# AIM OF THE EXERCISE:
Among the entries below, tally the lines that include "gives", and give the number alone.

# DATA:
(** * ViewIntersection: view-dependent tile selection

    A shallow embedding of [@here/harp-mapview/lib/ViewIntersection.ts]:
    the epsilon GeoBox test, the root-tile seeding, [updateFrustum] and the
    work-list traversal of [compute], followed by the properties the
    specification states about them.

    Conventions of the embedding.
    - A JavaScript [number] holding a coordinate, a height or a distance is the
      rational ([Q]) that the double denotes; the tile area, which the code
      sets to [Infinity] for roots, is a rational extended with [Infinity].
    - The intersection test adds and subtracts an epsilon of 1e-7 to
      coordinates of up to a few hundred degrees, which is where the rounding
      of doubles decides the outcome: the sums and the product of [getGeoBox]
      and [geoBoxesIntersect] are rounded to binary64 ([roundBinary64]).
      The target area, which is compared with the areas 1 and [Infinity]
      only, is computed exactly.
    - Offsets and zoom levels are integers ([Z]); the fields of a [TileKey]
      are naturals.
    - [Map] objects are finite maps ([gmap]); the iteration order of a [Map]
      plays no role in [compute].
    - The [while] loop of [compute] need not terminate (a data source may ask
      for subdivision at every level), so it is run with fuel.
    - The object's fields are threaded explicitly: every method takes the
      receiver [this] and returns the updated receiver. *)

From Stdlib Require Import ZArith QArith Qround Qpower Lia Lqa.
From stdpp Require Import base tactics option list gmap.

Open Scope Z_scope.

(** ** Numbers *)

Inductive number : Type :=
  | Num (q : Q)
  | Infinity.

Definition Qltb (x y : Q) : bool := negb (Qle_bool y x).
Definition Qleb (x y : Q) : bool := Qle_bool x y.
Definition Qgeb (x y : Q) : bool := Qle_bool y x.

(** [a < b] on areas. *)
Definition numLt (a b : number) : bool :=
  match a, b with
  | Num x, Num y => Qltb x y
  | Num _, Infinity => true
  | Infinity, _ => false
  end.

(** *** Rounding to binary64

    A sum or a product of two doubles is the double nearest to the exact
    result, ties going to the even significand; so is the value of a decimal
    literal.  [binade q] is the exponent of the leading bit of a positive
    [q]; the significand keeps 53 bits.  The exponent is not bounded: a sum
    of two doubles that does not overflow is never rounded in the subnormal
    range, and neither are the literal [1E-7] and the product of 360 and an
    integer. *)
Definition roundHalfEven (t : Q) : Z :=
  let f := Qfloor t in
  match Qcompare (t - inject_Z f) (1 # 2) with
  | Lt => f
  | Gt => f + 1
  | Eq => if Z.even f then f else f + 1
  end.

Definition binade (q : Q) : Z :=
  let l := Z.log2 (Qnum q) - Z.log2 (Zpos (Qden q)) in
  if Qle_bool (2 ^ l)%Q q then l else l - 1.

Definition roundPositive (q : Q) : Q :=
  let e := binade q - 52 in
  (inject_Z (roundHalfEven (q * 2 ^ (- e))) * 2 ^ e)%Q.

Definition roundBinary64 (q : Q) : Q :=
  match Qnum q with
  | Z0 => 0%Q
  | Zpos _ => roundPositive q
  | Zneg _ => (- roundPositive (- q))%Q
  end.

(** Half the distance between 1 and the next double, [2^-53]. *)
Definition unitRoundoff : Q := (1 # 9007199254740992)%Q.

(** The doubles: a significand of at most 53 bits times a power of two. *)
Definition isBinary64 (q : Q) : Prop :=
  ∃ m e : Z, Z.abs m < 2 ^ 53 ∧ (q == inject_Z m * 2 ^ e)%Q.

(** ** Collaborator types (harp-geoutils, three.js, MapView, DataSource)

    The declarations of these types are not among the sources; each is
    modelled by the members that ViewIntersection.ts uses. *)

(** Modelled from the spec: a [TileKey] is a hierarchical address (level,
    row, column). *)
Record TileKey : Type := mkTileKey { row : nat; column : nat; level : nat }.

#[global] Instance TileKey_eq_dec : EqDecision TileKey.
Proof. solve_decision. Defined.

(** [TileKey.fromRowColumnLevel(row, column, level)] *)
Definition fromRowColumnLevel (r c l : nat) : TileKey := mkTileKey r c l.

(** [new GeoCoordinates(latitude, longitude, altitude?)] *)
Record GeoCoordinates : Type := mkGeoCoordinates
  { latitude : Q; longitude : Q; altitude : option Q }.

(** Modelled from the spec: a [GeoBox] is an axis-aligned rectangle given by
    its south-west and north-east corners, [new GeoBox(southWest, northEast)];
    west and east are the longitudes of the corners, south and north their
    latitudes. *)
Record GeoBox : Type := mkGeoBox
  { southWest : GeoCoordinates; northEast : GeoCoordinates }.

Definition west (g : GeoBox) : Q := longitude (southWest g).
Definition east (g : GeoBox) : Q := longitude (northEast g).
Definition south (g : GeoBox) : Q := latitude (southWest g).
Definition north (g : GeoBox) : Q := latitude (northEast g).
(* ===== verification/Prelude.v ===== *)
(** * A verification library for JobU

    JobU is a persistent job scheduler.  Clients define queues and jobs; a job
    is one-time or recurring (a cron expression in a timezone) and runs a
    command or an HTTP request.  Each occurrence of a job is a run, each try of
    a run an attempt; queues, jobs, runs and attempts live in an SQLite store.
    The daemon dispatches due runs within concurrency limits and in proportion
    to queue weights, completes them through executors, retries failures, and
    repairs interrupted work when it starts.  Clients manage queues, jobs and
    runs through a control protocol, JSON over a framed byte stream.

    Paths below are relative to [src/src].

    ** Parts and files

    Shared: this file (bytes, machine integers, [Error] and [result] of
    [core/error.hpp] and [core/result.hpp], decimal text, generic lemmas),
    [Values] and [Domain] (JSON and attribute values, states, jobs, runs,
    attempts, scheduler records), [Effects] (the monad of stateful code that
    returns a [Result], with its program logic), [Binary64] (doubles).

    Time and schedules:
    - [Calendar]: civil dates ([jobu/utc_timestamp.cpp], [std::chrono]).
    - [CronExpression]: parser and search of [jobu/cron_expression_priv.cpp];
      [CronGrammar]: the language it accepts.
    - [Tzif], [TimezoneMap]: [jobu/cron_timezone_priv.cpp], the file format and
      the mapping between instants and local times.
    - [CronEngine]: [jobu/cron.cpp], the class [CronEngine] with its law, and
      the system engine as an instance.
    - [UtcTimestamp]: the text form of [jobu/utc_timestamp.cpp].

    Text and bytes:
    - [TextValidation] ([core/text_validation.cpp]), [Uuid]
      ([core/uuid.cpp]), [CommandArgv] ([core/command_argv.cpp]), [Framing]
      ([rpc/framing.cpp]), [OutputCapture] ([jobu/cli_capture_priv.cpp],
      [net/http_capture_priv.cpp]).

    Outcome of an attempt:
    - [CliExitPolicy] ([jobu/cli_exit_policy_priv.cpp]), [HttpRetry]
      ([jobu/http_retry_priv.cpp]), [RetryPolicy]
      ([jobu/retry_policy_priv.cpp], [jobu/recovery_retry_priv.cpp]).

    Attributes ([jobu/attribute_registry.cpp], [jobu/attribute_set_json.cpp],
    [jobu/attribute_codec_priv.cpp]):
    - [Attributes]: the registry interface, the standard registry and its
      definitions, the validation of a set, and materialization;
      [AttributeLayers]: the law of a registry ([RegistryContract]) and the
      specification of materialization by layers; [AttributePolicy]: the
      standard registry obeys the law, and what it accepts can be executed.
    - [AttributeJson]: the public JSON form; [AttributeCodec]: the documents
      kept in the store.
    - [ManagedAttributes]: management over the standard registry.

    Payloads of jobs ([jobu/cli_job_payload_priv.cpp],
    [jobu/http_job_payload_priv.cpp], [jobu/http_job_method_priv.cpp],
    [jobu/job_payload_admission_priv.cpp], [jobu/payload_template_priv.cpp]):
    - [HttpValidation]: the checks of a request,
      [net/http_validation_priv.cpp]; [Base64]: the text of bodies.
    - [JobPayload]: the collector of references and the parser of command-line
      payloads; [HttpPayload]: methods, the parser of HTTP payloads, templates
      and admission; [PayloadTemplate]: the preparation of a template over the
      class [SecretProvider].
    - [PayloadParsing]: a program logic of the parsers and what they accept;
      [PreparedPayload], [PayloadLimits]: the theorems;
      [ManagedPayloads]: management over this admission.

    Scheduler:
    - [SchedulerDispatch]: the cycle of [jobu/scheduler_core_priv.cpp] over the
      interface [Outside] of what it calls; [SchedulerFairness] and
      [SchedulerSafety]: its theorems.
    - [Storage]: the tables of [jobu/sqlite/sqlite_schema.cpp] and the
      repositories of queues, jobs, runs and attempts; [SchedulerRepository]:
      [jobu/scheduler_repository_priv.cpp]; [Lifecycle]:
      [jobu/job_lifecycle_priv.cpp] and [jobu/recurrence_priv.cpp];
      [Completion]: the start, the completion and the cancellation of attempts
      ([jobu/scheduler_dispatch_priv.cpp], [process_completion] and
      [cancel_run_impl] of [jobu/scheduler_core_priv.cpp]).
    - [StoreLogic]: a program logic for transactions; [StoreInvariant]: the
      invariant of the store and that each transition keeps it;
      [SchedulerStore]: any sequence of steps.

    Recovery at start ([jobu/recovery.cpp], [jobu/recovery_priv.hpp],
    [jobu/recovery_repository_priv.cpp]):
    - [WaitRepository]: the rows of waiting time
      ([jobu/wait_repository_priv.cpp]); [StorageFailure]:
      [jobu/storage_failure_priv.cpp]; [RecoveryRepository] and [Recovery]: the
      statements and the procedure, with its pages and its transactions.
    - [Keyset]: paging by key over a finite map; [RecoveryLogic],
      [RecoverySound], [RecoverySafety], [RecoveryTermination]: what each unit
      does; [StartupRecovery]: the theorems of the whole.

    Management ([jobu/management.cpp] and the repositories it calls):
    - [ResourceNames] (names), [ManagementRepository] (the
      statements), [Management] (the service: admission of requests,
      transactions, the fatal failure), [ManagementOperations] (one definition
      per operation, and [serve]).
    - [ManagementLogic], [ManagementStatements], [ManagementAtomicity]: the
      logic of requests and what each statement does; [ManagementSpec]: an
      abstract transition system over the tables; [ManagementRefinement]: the
      operations make its transitions; [ManagementContract]: the theorems.

    Retention of history ([jobu/retention.cpp],
    [jobu/retention_repository_priv.cpp],
    [jobu/retention_owner_repository_priv.cpp]):
    - [RetentionRepository] (the statements), [Retention] (replay records,
      batches, the phases of a sweep), [RetentionSpec] (what may be removed, and
      a program logic), [RetentionRefinement] (what each part removes),
      [RetentionContract] (the theorems), [RetentionService] (the service, its
      timer and its signals, over the class [RetentionHost]).

    The whole:
    - [System]: the life of the daemon over one store, scheduling, management,
      retention, stops and recoveries in any order.

    Infrastructure:
    - [Database]: [db/database.cpp], [db/transaction.cpp], [db/query.cpp] over
      the class [Driver]; [DatabaseSafety]: its theorems under [DriverContract].
    - [EventLoop]: [core/timer_heap.hpp] and [core/event_loop.cpp] over the
      class [Machine]; [EventLoopSafety].
    - [IniFile]: [core/ini_file.cpp] over the class [FileSystem];
      [Configuration]: [jobud/configuration_priv.cpp].
    - [DaemonRuntime]: [jobud/runtime_priv.cpp] over the class [Host];
      [DaemonSafety]: the specification of its life, which it refines.

    ** What the theorems show

    - Cron: the search returns the least matching minute and its error means
      that there is none; the parser is sound and complete for its language;
      the engine's loop terminates and its cache is transparent.
    - Timezones: parsed data is valid whatever the bytes; local times map to
      their earliest instant, or past the gap that skips them; loading reads
      no file outside the zone directories.
    - Round trips: timestamps, identifiers, framed messages, quoted commands,
      cron expressions.  Identifiers are strictly increasing for every clock
      and random source.
    - Framing is independent of how the stream is cut, and bounded.
    - Capture buffers hold the head, the tail and the length of the stream.
    - Retry: the delay is bounded in spite of rounding, exact where no
      rounding happens; a retry is decided exactly as documented; the
      [Retry-After] header cannot push it beyond its bound.
    - Attributes: the value of a materialized attribute is that of the first
      layer that has one; what validation lets through is accepted by every
      decoder of the executors and of the retry policy; public and stored
      documents are read back as they were written; every job that management
      ever stores carries executable attributes.
    - Payloads: a prepared payload is its template with the values of its
      secrets and nothing else changed; no secret chooses the command, the
      search path or the URL, adds a line to a request, or appears in a failure;
      preparation never throws and asks for each secret once; what is decoded
      fits the limits of the process and of the wire; base64 bodies are
      canonical; every job that management ever stores can be prepared.
    - Dispatch: eligible queues are served in proportion to their weights;
      limits hold whatever the collaborators do.
    - Store: attempts stay numbered, live runs unique, memory and store agree
      on what is running, under every order of steps and every failure; an
      ended recurring run has exactly one successor, at the next occurrence.
    - Recovery: when it succeeds nothing runs and every recurring job has its
      next run; whatever fails in it, a valid store stays valid; it comes to an
      end although it changes the tables that it pages through.
    - Management: every request that succeeds makes the transition of the
      specification, one that fails changes nothing; of updates that insist on
      one revision at most one succeeds; a deleted queue is drained; rows stay
      decodable; a fatal failure is announced once and is final.
    - Retention: a batch removes only what may go (expired runs with all that
      belongs to them, records with their resources, deleted owners without
      dependents), reports exactly that and keeps the store valid; a visit that
      is not full leaves nothing expired; a sweep ends; the cutoff is exact at
      the width of the clock; the timer runs exactly while the service is
      active, and a failure is announced once and is final.
    - System: over the whole life of the daemon the store keeps its invariant
      and agrees with the scheduler's memory.
    - Database: a guarded transaction is atomic whatever fails, and nothing
      ends a transaction that it does not own.
    - Event loop: a pass over the expired timers ends, in the order of the
      deadlines, with nothing due left; a cancelled timer never fires; nothing
      is delivered after the loop was told to quit.
    - Configuration: what is accepted is typed and in range; errors quote
      nothing of the file; written entries are read back; includes end.
    - Daemon: every run is a behaviour of the lifecycle (start in order, one
      logged failure, teardown in order) and ends stopped.

    ** Bounds and fuel

    Integers keep their width where the code could overflow; times are 64-bit
    nanosecond counts, as on the supported Linux platforms with libstdc++.
    Recursion that is not structural takes fuel, with a lemma that the fuel
    given is enough: [next_after_fuel] (offsets lie in [-89999, 93599] seconds,
    so at most 3060 minutes are rejected), [step_fuel] (the length of a range),
    the loops of [Framing] (the length of the text), decimal text (the number
    of digits).  Loops of the scheduler whose length depends on what its
    collaborators answer ([load_pages], [dispatch_rounds]) return [None] when
    the fuel given by the caller is used up; their theorems hold for every
    fuel.  [blocking_loop] has one round per retry.  [visit_pages] of recovery
    takes fuel per table; [recovery_terminates] gives an amount that is enough.
    The pages of replay records take fuel, and a batch falls short of it only if
    there are as many records; the rounds of [purge_rounds] are one more than
    its limit; [sweep_terminates] bounds the batches of a sweep.
    [fire_expired] takes fuel, and [expired_timers_fire] says how much; the
    passes of [run] are as many as the caller allows, since a loop need not
    end.  The documents of attributes are read and written by structural
    recursion on [remaining], what is left of the limit of 64 levels of
    nesting, at which the code itself gives up.  [IniFile.parse] takes the depth of includes, bounded by the number of
    files.

    ** Parameters

    The file system and the zone loader ([TimezoneMap], [CronEngine]), the JSON
    encoder, the clock and the random source ([Uuid]), the collaborators of a
    cycle ([Outside]), the database engine, generator, decoders and accounting
    of waiting time ([Environment]), executors and secrets ([Runner]), the stop
    request and clock of recovery ([Startup]), the validation of attributes and
    payloads and the codec of idempotency records ([Admission]; its parts
    on attributes and payloads are given by the program's own in
    [ManagedAttributes] and [ManagedPayloads]), the provider of secrets
    ([SecretProvider]), the database backend ([Driver]), the operating system's readiness interface
    ([Machine]), files ([FileSystem]), what settings are checked against
    ([Surroundings]), what the daemon's runtime calls ([Host]), the scopes in
    the requests of replay records ([ReplayScopes]) and what surrounds the
    retention service ([RetentionHost]).  SQL
    statements are translated to functions on finite maps; any of them may
    fail.

    ** Not modelled, and why

    Not modelled yet: the secret service (its table is part of [Storage], its
    values come through [SecretProvider]), history and statistics (they only
    read), the telemetry of waiting time, the command-line parser of the
    control tool, the RPC protocol state.  Outside the scope: the event loop's back ends, processes,
    sockets, the libcurl and SQLite wrappers and the PHP bindings
    (operating-system and library calls), the JSON reader and writer (a
    third-party library) and the codecs that copy fields to and from it, the
    terminal front end. *)

From stdpp Require Import base list list_numbers numbers strings gmap.
From Stdlib Require Import ZArith Lia Ascii.
(* ===== verification/CronExpression.v ===== *)
(** * Cron expressions: [src/jobu/cron_expression_priv.cpp]

    The five-field parser (Module [Parse]) and the search for the next local
    minute that matches (Module [Search]).  Bit sets are integers used with
    [Z.testbit] and [Z.setbit]. *)

From stdpp Require Import base list numbers strings.
From Stdlib Require Import Ascii.
From S2P Require Import Prelude Calendar.
Local Open Scope Z_scope.

Record CronExpression := mkCron {
  minutes : Z;        (* std::bitset<60> *)
  hours : Z;          (* std::bitset<24> *)
  days_of_month : Z;  (* std::bitset<31> *)
  months : Z;         (* std::bitset<12> *)
  days_of_week : Z }. (* std::bitset<7> *)

#[export] Instance CronExpression_eq_dec : EqDecision CronExpression.
Proof. solve_decision. Defined.

Definition invalid_expression : Error :=
  mkError InvalidArgument "jobu.schedule.invalid_expression" "Cron expression is invalid" "".
Definition no_future_occurrence : Error :=
  mkError InvalidArgument "jobu.schedule.no_future_occurrence"
    "Cron expression has no future occurrence" "".
Definition occurrence_out_of_range : Error :=
  mkError ResourceExhausted "jobu.schedule.out_of_range"
    "Cron occurrence is outside the representable range" "".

# WRITTEN ANSWER:
2